Good Friday in Havana

Good Friday in Havana

By Aurelio Pedroso

April 7/2012

 The papal petition has been heard. The capital city woke up this Friday with the air of a Sunday when the daily hustle and bustle of its more than two million inhabitants is toned down significantly. Streets are emptier and even city buses run as long ago, with enough room so that all can find a place to sit, or at least passengers are not submitted to a cruel process of an involuntary “sardinization” and heat

 It is the saddest day for Catholics –and Christians in general– because of the death of Jesus. Few know that here. Neither do they know that it is a day of penance and pain, an action less well known. There is something of which all are fully aware: it is a holiday, there is no work and many will watch Cardinal Jaime Ortega’s oratory in a Cuban TV channel for commemorating the event.  And when bells are ringing at three o’clock in all major churches and in the farthest and most humble ones, someone will explain: this is the hour that Jesus died on the cross.
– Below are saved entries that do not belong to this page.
(** The copy of the task's receipts with the block location filled in
    (lines 308-332). *)
Definition stamp_receipts (hash : Hash) (number : Z) (rs : list Receipt)
  : list Receipt :=
  imap (fun i taskReceipt =>
          mkReceipt (receipt_GasUsed taskReceipt)
                    (map (fun taskLog => mkLog (log_Data taskLog) hash)
                         (receipt_Logs taskReceipt))
                    hash number (Z.of_nat i))
       rs.

(** One delivery on resultCh (lines 284-362): the chain store afterwards and
    what the handler did. *)
Definition resultLoop_step {Chain : Type} (c : result_collab Chain)
           (w : worker) (chain : Chain) (blk : option Block)
  : Chain * list event :=
  match blk with
  | None => (chain, [])
  | Some blk =>
      if HasBlock c chain (blk_Hash blk) (Uint64 (Number64 blk)) then (chain, [])
      else
        let sealhash := SealHash c (blk_Header blk) in
        let hash := blk_Hash blk in
        match w_pendingTasks w !! sealhash with
        | None => (chain, [EvLogError "Block found but no relative pending task"])
        | Some task =>
            let receipts := stamp_receipts hash (Number64 blk) (task_receipts task) in
            let logs := concat (map receipt_Logs receipts) in
            let '(chain, err) :=
              WriteBlockWithState c chain blk receipts (task_state task) (task_nopay task) in
            match err with
            | Some _ =>
                (chain, [EvWriteBlockWithState blk receipts;
                         EvLogError "Failed writing block to chain"])
            | None =>
                let evs := [EvWriteBlockWithState blk receipts;
                            EvBlockSignGauge (blk_Verifiers blk)]
                           ++ (if (0 <? length logs)%nat then [EvNewLogs logs] else []) in
                let '(chain, err) := SealedBlock c chain blk in
                match err with
                | Some _ =>
                    (chain, evs ++ [EvSealedBlock blk;
                                    EvLogError "Failed Broadcast block to p2p network"])
                | None =>
                    (chain, evs ++ [EvSealedBlock blk; EvChainHighestBlock blk])
                end
            end
        end
  end.
(** X21.  [clearSensitiveData] takes the key away but leaves
    [isInitialized] set.  From then on [encrypt] never returns an
    envelope: when the text passes the processing step it draws a nonce
    and fails with a TypeError, and when the compression pass refuses
    the text it fails with the error of that pass and draws nothing.
    [decrypt] never returns either: a TypeError on a base64 text, the
    error of [atob] on any other.  [secureStore] returns [false] and
    [secureRetrieve] returns [null] for every key. *)
Theorem clearSensitiveData_locks (s : Machine)
    (sessionStorage : gmap jsstring jsstring) :
  isInitialized s = true →
  let s' := (clearSensitiveData s sessionStorage).1 in
  isInitialized s' = true ∧ masterKey s' = None
  ∧ localStorage s' = localStorage s
  ∧ (∀ data c,
       match processed data c with
       | Ok _ =>
           (encrypt data c s').1 = Throw TypeError
           ∧ drawn (encrypt data c s').2 = (drawn s + 12)%nat
       | Throw e =>
           (encrypt data c s').1 = Throw e
           ∧ drawn (encrypt data c s').2 = drawn s
       end)
  ∧ (∀ encryptedData d,
       (decrypt encryptedData d s').1
       = match base64ToArrayBuffer encryptedData with
         | Ok _ => Throw TypeError
         | Throw _ => Throw InvalidCharacterError
         end)
  ∧ (∀ key v, (secureStore key v s').1 = Ok false)
  ∧ (∀ key, (secureRetrieve key s').1 = Ok null_value).
Proof.
  destruct s as [init key0 ls ent dr tr]. cbn. intros ->.
  assert (Henc : ∀ data c,
            ∃ e s1, encrypt data c (mkMachine true None ls ent dr tr)
                    = (Throw e, s1)
                    ∧ match processed data c with
                      | Ok _ => e = TypeError ∧ drawn s1 = (dr + 12)%nat
                      | Throw e' => e = e' ∧ drawn s1 = dr
                      end).
  { intros data c. rewrite encrypt_without_key by done.
    destruct (processed data c) as [text|e]; eexists _, _; (split; [done|]);
      done. }
  assert (Hdec : ∀ encryptedData d,
            ∃ e s1, decrypt encryptedData d (mkMachine true None ls ent dr tr)
                    = (Throw e, s1)
                    ∧ e = match base64ToArrayBuffer encryptedData with
                          | Ok _ => TypeError
                          | Throw _ => InvalidCharacterError
                          end).
  { intros encryptedData d. unfold decrypt. unfold_M. cbn.
    destruct (base64ToArrayBuffer encryptedData) as [bytes|e] eqn:Hb; cbn.
    - unfold subtle_decrypt. unfold_M. cbn. eexists _, _. by split.
    - apply base64ToArrayBuffer_error in Hb as ->. eexists _, _. by split. }
  split; [done|]. split; [done|]. split; [done|]. split; [|split; [|split]].
  - intros data c.
    destruct (Henc data c) as (e & s1 & -> & He).
    destruct (processed data c); by destruct He as [-> ?].
  - intros encryptedData d.
    destruct (Hdec encryptedData d) as (e & s1 & -> & ->). cbn.
    by destruct (base64ToArrayBuffer encryptedData).
  - intros key v. rewrite secureStore_eq.
    by destruct (Henc v true) as (e & s1 & -> & _).
  - intros key.
    destruct (ls !! sec_ key) as [[|c r]|] eqn:Hstored.
    1,3: (unfold secureRetrieve, try_catch, mbind, M_bind, getItem;
          cbn [localStorage]; by rewrite Hstored).
    rewrite (secureRetrieve_stored _ key (c :: r)) by done.
    by destruct (Hdec (c :: r) true) as (e & s1 & -> & _).
Qed.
 Little by little Cuba could be heading back on a Catholic road, and in many cases hand in hand with those Afro Cuban rites that common people call “witchcraft”. The joke or comment of the moment come from those old enough to have experienced Holy Week in all its splendor, Only fish should be eaten on this day, the neighbor tells you –or a friend you find at the corner or someone who telephones to find out if you already have a red snapper in the oven.
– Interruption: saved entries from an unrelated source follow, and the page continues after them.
Lemma allSpace_append (a x : string) :
  allSpace a = true → allSpace x = true → allSpace (a +:+ x) = true.
Proof.
  induction a as [a IH] using string_length_ind. intros Ha Hx.
  destruct a as [| c r1]; [by destruct x |].
  rewrite allSpace_eq in Ha. rewrite allSpace_eq.
  change (String c r1 +:+ x) with (String c (r1 +:+ x)).
  change (String c (r1 +:+ x)) with (String c r1 +:+ x) at 2.
  destruct (afterSpace (String c r1)) as [r |] eqn:Hs; [| done].
  rewrite (afterSpace_append _ _ x Hs).
  apply IH; [by apply afterSpace_length | done | done].
Qed.

Lemma trimEnd_split (s : string) :
  ∃ x, s = trimEnd s +:+ x ∧ allSpace x = true.
Proof.
  induction s as [| c s (x & Hs & Hx)]; [by exists "" |].
  cbn [trimEnd]. destruct (allSpace (String c s)) eqn:Ha.
  - by exists (String c s).
  - exists x. split; [| done]. simpl. by rewrite <- Hs.
Qed.

Lemma trimEnd_empty (s : string) : trimEnd s = "" → allSpace s = true.
Proof.
  destruct s as [| c s]; [done |]. cbn [trimEnd].
  by destruct (allSpace (String c s)).
Qed.

Lemma trimEnd_head (s : string) :
  startsWithSpace s = false → startsWithSpace (trimEnd s) = false.
Proof.
  unfold startsWithSpace. destruct (trimEnd_split s) as (x & Hs & _).
  destruct (afterSpace (trimEnd s)) as [r |] eqn:Hr; [| done].
  rewrite Hs at 1. by rewrite (afterSpace_append _ _ x Hr).
Qed.

Lemma trimEnd_idempotent (s : string) : trimEnd (trimEnd s) = trimEnd s.
Proof.
  induction s as [| c s IH]; [done |]. cbn [trimEnd].
  destruct (allSpace (String c s)) eqn:Ha; [done |]. cbn [trimEnd].
  destruct (allSpace (String c (trimEnd s))) eqn:Hb; [| by rewrite IH].
  destruct (trimEnd_split s) as (x & Hs & Hx).
  pose proof (allSpace_append _ _ Hb Hx) as H.
  change (String c (trimEnd s) +:+ x) with (String c (trimEnd s +:+ x)) in H.
  rewrite <- Hs in H. congruence.
Qed.

Lemma trimEnd_single (s : string) :
  looseSpaced s = true → singleSpaced (trimEnd s) = true.
Proof.
  induction s as [| c s IH]; [done |]. intros H.
  pose proof (looseSpaced_tail _ _ H) as Hs. specialize (IH Hs).
  cbn [trimEnd]. destruct (allSpace (String c s)) eqn:Ha; [done |].
  cbn [singleSpaced]. rewrite IH, andb_true_r.
  destruct (startsWithSpace (String c (trimEnd s))) eqn:Hw; [| done].
  assert (Hw' : startsWithSpace (String c s) = true).
  { destruct (startsWithSpace (String c s)) eqn:Hx; [done |].
    apply trimEnd_head in Hx. cbn [trimEnd] in Hx. rewrite Ha in Hx. congruence. }
  cbn [looseSpaced] in H. rewrite Hw' in H.
  apply andb_true_iff in H as [H _]. apply andb_true_iff in H as [Hblank Hnext].
  apply negb_true_iff in Hnext.
  rewrite Hblank, (trimEnd_head s Hnext). simpl.
  destruct (trimEnd s) eqn:He; [| done].
  apply trimEnd_empty in He. apply Ascii.eqb_eq in Hblank. subst c.
  rewrite allSpace_eq in Ha. simpl in Ha. congruence.
Qed.

(** X3: the cleaned text of a tweet has no leading and no trailing white
    space, the white space being JavaScript's; white space starts in it only
    at a blank that stands between two characters which start none, and
    trimming it again changes nothing. *)
Theorem cleanTweetText_is_tidy (t : string) :
  let c := RSSParser.cleanTweetText t in
  startsWithSpace c = false ∧ singleSpaced c = true ∧ trim c = c.
Proof.
  unfold RSSParser.cleanTweetText, trim.
  set (y := replaceAll "&#39;" "'" _).
  destruct (collapseSpaces_loose false y) as [Hl _].
  destruct (trimStart_loose _ Hl) as [Hl2 Hs2].
  cbv zeta. split; [by apply trimEnd_head |]. split; [by apply trimEnd_single |].
  rewrite (trimStart_id (trimEnd _)) by by apply trimEnd_head.
  apply trimEnd_idempotent.
Qed.

(** The no-break space and the byte order mark are white space: they are
    trimmed, collapsed into a blank, and make a body blank. *)
Example white_space_of_javascript :
  trim (Sample.nbsp +:+ " a" +:+ Sample.bom) = "a"
  ∧ RSSParser.cleanTweetText ("a" +:+ Sample.nbsp +:+ Sample.nbsp +:+ "b") = "a b"
  ∧ RSSParser.isReply (RSSParser.cleanTweetText (Sample.nbsp +:+ "@user hi")) = true
  ∧ RSSParser.isRetweet (RSSParser.cleanTweetText (Sample.bom +:+ "RT @user: hi"))
    = true
  ∧ NitterClient.isBlank Sample.nbsp = true.
Proof. vm_compute. by repeat split. Qed.

(** ** The converted link *)

Lemma takeNonSlash_split (s : string) :
  hasChar "/" (takeNonSlash s) = false
  ∧ ∃ rest, s = takeNonSlash s +:+ rest
            ∧ strDrop (String.length (takeNonSlash s)) s = rest.
Proof.
  induction s as [| c s (Hn & rest & Hs & Hd)]; simpl.
  - split; [done |]. by exists "".
  - destruct (Ascii.eqb c "/") eqn:Hc; simpl.
    + split; [done |]. by exists (String c s).
    + rewrite Hc, Hn. split; [done |]. exists rest. by rewrite <- Hs.
Qed.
 A visiting Spanish friend told me that she asked the manager at a government run restaurant why there was not enough fish on a day like the present one. He, with the greatest of certainties, answered her that our coastal waters were devoid of fish.

 I only managed to ask her if this gentleman’s rapidly growing nose did not poke her in the eye. Some nerve!
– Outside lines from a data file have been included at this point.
(** C4, as the code has it.  The mapping is keyed by name: its keys are the
    names of the register list without repetition, each where it first
    occurs, and every descriptor finds its name among them, whether or not
    its decode failed.  When the names are pairwise distinct this is one
    entry per descriptor in the order of the list. *)
Theorem read_all_keys_are_names :
  forall cli endianness regs d,
    Forall named regs ->
    exists out d',
      read_all cli regs endianness d = (Ok out, d') /\
      dict_keys out = first_occurrences [] (reg_names regs) /\
      NoDup (dict_keys out) /\
      (forall r n, In r regs -> r_name r = Some n -> dict_mem n out = true) /\
      (NoDup (reg_names regs) -> one_entry_per_descriptor regs out).
Proof.
  intros cli endianness regs d Hall.
  destruct (read_all_loop_total cli endianness [] d Hall) as (out & d' & Hrun).
  exists out, d'. split; [exact Hrun|].
  assert (Hkeys : dict_keys out = first_occurrences [] (reg_names regs)).
  { now rewrite (read_all_loop_keys cli endianness Hall _ _ Hrun). }
  split; [exact Hkeys|]. split; [|split].
  - rewrite Hkeys. generalize (reg_names regs) as l.
    assert (G : forall l seen,
               NoDup (first_occurrences seen l) /\
               (forall x, In x (first_occurrences seen l) -> ~ In x seen)).
    { induction l as [|x l IH]; intros seen; simpl.
      - split; [constructor | tauto].
      - destruct (existsb (String.eqb x) seen) eqn:E; [apply IH|].
        destruct (IH (x :: seen)) as [Hnd Hfresh]. split.
        + constructor; auto. intros Hx. apply (Hfresh x Hx). now left.
        + intros y [<-|Hy].
          * intros Hs. apply existsb_eqb_In in Hs. congruence.
          * intros Hs. apply (Hfresh y Hy). now right. }
    intros l. apply G.
  - intros r n Hin Hn. apply dict_mem_keys. rewrite Hkeys.
    destruct (first_occurrences_In n (reg_names regs) [] (In_reg_names regs r Hin Hn))
      as [[]|H]; exact H.
  - intros Hnd. unfold one_entry_per_descriptor. rewrite Hkeys.
    apply first_occurrences_NoDup; auto.
Qed.

End AcquisitionKeys.

(** Two copies of one descriptor share a single entry. *)
Lemma read_all_duplicates_share_entry :
  exists out d',
    modbus_client.read_all (Some bench.com1)
      [bench.numeric "a" "uint16" 10 1; bench.numeric "a" "uint16" 10 1]
      "big" (bench.device [(10, 8)] []) = (Ok out, d') /\
    ~ one_entry_per_descriptor
        [bench.numeric "a" "uint16" 10 1; bench.numeric "a" "uint16" 10 1] out.
Proof.
  eexists. eexists. split; [vm_compute; reflexivity|].
  unfold one_entry_per_descriptor. vm_compute. discriminate.
Qed.

Lemma read_all_keys_are_names_witness :
  exists out d',
    modbus_client.read_all (Some bench.com1)
      [bench.numeric "a" "uint16" 10 1; bench.numeric "b" "uint16" 10 1]
      "big" (bench.device [(10, 8)] [10]) = (Ok out, d') /\
    dict_keys out = ["a"; "b"].
Proof.
  destruct (@read_all_keys_are_names bench.Bench bench.bench_host
              (Some bench.com1) "big"
              [bench.numeric "a" "uint16" 10 1; bench.numeric "b" "uint16" 10 1]
              (bench.device [(10, 8)] [10]))
    as (out & d' & Hrun & Hkeys & _).
  - repeat constructor; eexists; reflexivity.
  - exists out, d'. split; [exact Hrun | exact Hkeys].
Defined.

(** ** Sign of 16-bit words *)

Section Word16.
Context {Dev : Type} {host : Host Dev}.

Import modbus_client.

(** An int16 descriptor is decoded by the branch that decodes uint16: the
    word is multiplied by the scale as it came from the line. *)
Lemma reg_value_int16 cli r endianness a w ws d d' :
  r_type r = Some "int16" -> r_address r = Some a ->
  read_regs cli a 1 (get (r_function r) 3) d = (Ok (w :: ws), d') ->
  reg_value cli r endianness d =
  (Ok (VFloat (inject_Z w * get (r_scale r) 1%Q)), d').
Proof.
  intros Ht Ha Hread.
  unfold reg_value, bind, lift, getitem. rewrite Ht, Ha. cbn.
  now rewrite Hread.
Qed.
End Word16.

(** C2. The code does not make the two's-complement conversion the claim
    describes: on the bench an int16 register of scale 1.0 holding 0x8000
    decodes to 32768.0, where the claim has -32768.  (0x7FFF decodes to
    32767.0, as claimed.) *)
Theorem int16_decodes_without_sign :
  fst (modbus_client.read_all (Some bench.com1)
         [bench.numeric "x" "int16" 10 1] "big"
         (bench.device [(10, 0x8000)] []))
  = Ok [("x", VFloat 32768)]
  /\
  fst (modbus_client.read_all (Some bench.com1)
         [bench.numeric "x" "int16" 10 1] "big"
         (bench.device [(10, 0x7FFF)] []))
  = Ok [("x", VFloat 32767)].
Proof. split; reflexivity. Qed.

(** C6. The six bytes are the three high bytes followed by the three low
    bytes, so the words 0x0011, 0x2233, 0x4455 decode to "00:22:44:11:33:55"
    and not to "00:11:22:33:44:55". *)
Theorem mac48_decodes_high_bytes_first :
  fst (modbus_client.read_all (Some bench.com1)
         [bench.numeric "mac" "mac48" 20 1] "big"
         (bench.device [(20, 0x0011); (21, 0x2233); (22, 0x4455)] []))
  = Ok [("mac", VStr "00:22:44:11:33:55")].
Proof. reflexivity. Qed.

(** ** The two acquisition passes *)

Section TwoPasses.
Context {Dev : Type} {host : Host Dev}.

Ltac split_type t :=
  repeat match goal with
    | |- context [String.eqb t ?s] =>
        destruct (String.eqb_spec t s) as [->|?];
        [ try reflexivity; try (exfalso; tauto) | ]
    end.

Lemma reg_value_agree cli r endianness d :
  common_type r ->
  app.reg_value cli r endianness d = modbus_client.reg_value cli r endianness d.
Proof.
  intros Hc. unfold app.reg_value, modbus_client.reg_value, bind, lift, getitem.
  unfold common_type in Hc.
  destruct (r_type r) as [t|]; [|reflexivity].
  destruct (r_address r) as [a|]; [|reflexivity].
  specialize (Hc t eq_refl). destruct Hc as [Hb Hm].
  unfold str_in. cbn [existsb].
  split_type t. reflexivity.
Qed.

Lemma read_all_loop_agree cli endianness regs :
  Forall common_type regs ->
  forall out d,
    app.read_all_loop cli regs endianness out d =
    modbus_client.read_all_loop cli regs endianness out d.
Proof.
  intros H. induction H as [|r regs Hr _ IH]; intros out d; simpl; auto.
  assert (Hstep : app.read_all_step cli endianness out r d =
                  modbus_client.read_all_step cli endianness out r d).
  { unfold app.read_all_step, modbus_client.read_all_step, try_except, bind.
    now rewrite (reg_value_agree cli endianness d Hr). }
  unfold bind. rewrite Hstep.
  destruct (modbus_client.read_all_step cli endianness out r d) as [[o|x] d1]; auto.
Qed.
 There is fish very often at government run fisheries, and at fishing villages near Havana you can buy a bag of ten frozen fish fillets for less than $10 dollars.

 Indeed, most Cuban have always lived with their backs to the sea. Only in the culinary sense, of course, for otherwise passion for the sea could border on addiction.

 Some historians claim that the reason runs way back to the arrival of the first immigrants, Spaniards, by the way, who came from intricate places of Spain’s geography where the sea was a tale of fantasy. Sea products were not among their food priorities; rather those heavy soups to fight the cold that today are omnipresent on most Cuban tables even in the hottest of summer months. It seems that through generations the idea that fish was only fit for Holy Week took hold. At my home, five miles away from the Port and fishing town of Caibarién, with two cloistered nuns in the family tree, a grandfather from the Asturias woodland and a few spinsters close to the parish priest, grouper or red snapper were only Good Friday dishes.

 This Friday many of the faithful followed the processions of the Way of the Cross, and as usual there were many curious neighboring bystanders.

Good Friday is again part of the nation’s history, with its subtleties and peculiarities, but Goof Friday after all –with or without fish, in the minds of our present children.